→ What you should do
Below are the records; copy each line in them that holds the word "Fatal".

Stored data:

(** C1 (as amended).  When the map takes the first insertion and rejects
    the second, the handler calls [log.Fatal] and the process exits; the
    first insertion is not undone, so the key of the backend connection
    still leads to the client descriptor, and every other key is as
    before. *)
Theorem HandleConn_second_insert_failure (env : Env)
  (inconn outconn : TCPConn) (epfd : Z) (w : World) :
  set_up env epfd →
  paired env inconn outconn →
  map_rejects (hashMap w) (conn_key outconn) = false →
  map_rejects (hashMap w) (conn_key inconn) = true →
  ∃ w',
    HandleConn env inconn w = (Fatal, w')
    ∧ entries w'
      = <[conn_key outconn := GoInt.to_uint32 (conn_fd inconn)]> (entries w)
    ∧ ∃ es, trace w' = trace w ++ es
            ∧ Forall (λ e, ∀ k err, e ≠ EvMapDelete k err) es.
Proof.
  intros Hs Hp Hao Hai. rewrite (HandleConn_run _ _ epfd) by assumption.
  destruct Hs as [_ Hc]. pose proof Hp as (Hhs & Hres & Hdial & _).
  unfold with_defer, HandleConn_body, HandleConn_setup.
  rewrite !bind_run, handshake_gate_ok by assumption. cbn beta iota.
  rewrite !bind_run, (backend_pairing_ok _ outconn) by assumption.
  cbn beta iota.
  rewrite !bind_run, install_redirect_second_rejected by assumption.
  cbn beta iota. eexists. split; [reflexivity |].
  split; [reflexivity |].
  cbn [trace add_events updated]. rewrite <- !app_assoc.
  eexists. split; [reflexivity |].
  repeat (apply Forall_app; split); repeat constructor; try discriminate.
  all: unfold getKey_log; repeat case_match; repeat constructor;
    discriminate.
Qed.

Lemma handoff_ktls_failed (env : Env) (inconn outconn : TCPConn)
  (epfd ifd : Z) (e : error) (w : World) :
  ktls_fails env e →
  ∃ es, calm es
        ∧ HandleConn_handoff env inconn outconn epfd ifd w
          = (Fatal, add_events w es).
Proof.
  intros Hk. destruct (enable_ktls_failed env ifd w e Hk) as (es & Hc & Hrun).
  exists es. split; [assumption |].
  unfold HandleConn_handoff. now rewrite bind_run, Hrun.
Qed.

(** Lines 123-171: from kernel TLS to the registration. *)
Lemma handoff_registered (env : Env) (inconn : TCPConn) (epfd ifd : Z)
  (w : World) :
  ktls_ok env → registers env →
  ∃ es, calm es
        ∧ (enable_ktls env ifd;;
           err ← tune_buffers env ifd;
           emit (EvSpawnDrain (conn_fd inconn));;
           register_rdhup env epfd ifd err) w
          = (Ok tt, add_events w es).
Proof.
  intros Hk Hr.
  destruct (enable_ktls_ok env ifd w Hk) as (es1 & Hc1 & Hrun1).
  destruct (tune_buffers_run env ifd (add_events w es1))
    as (es2 & Hc2 & Hrun2).
  destruct (register_rdhup_ok env epfd ifd (env_SetsockoptInt env SO_RCVBUF)
              (add_events (add_events (add_events w es1) es2)
                 [EvSpawnDrain (conn_fd inconn)]) Hr)
    as (es3 & Hc3 & Hrun3).
  exists (es1 ++ es2 ++ [EvSpawnDrain (conn_fd inconn)] ++ es3). split.
  - repeat apply calm_app; try assumption.
    apply calm_cons; [reflexivity | apply calm_nil].
  - rewrite bind_run, Hrun1. cbn beta iota.
    rewrite bind_run, Hrun2. cbn beta iota.
    rewrite bind_run, emit_run. cbn beta iota.
    rewrite Hrun3. now rewrite !add_events_app.
Qed.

→ Response box
    the second, the handler calls [log.Fatal] and the process exits; the
    HandleConn env inconn w = (Fatal, w')
          = (Fatal, add_events w es).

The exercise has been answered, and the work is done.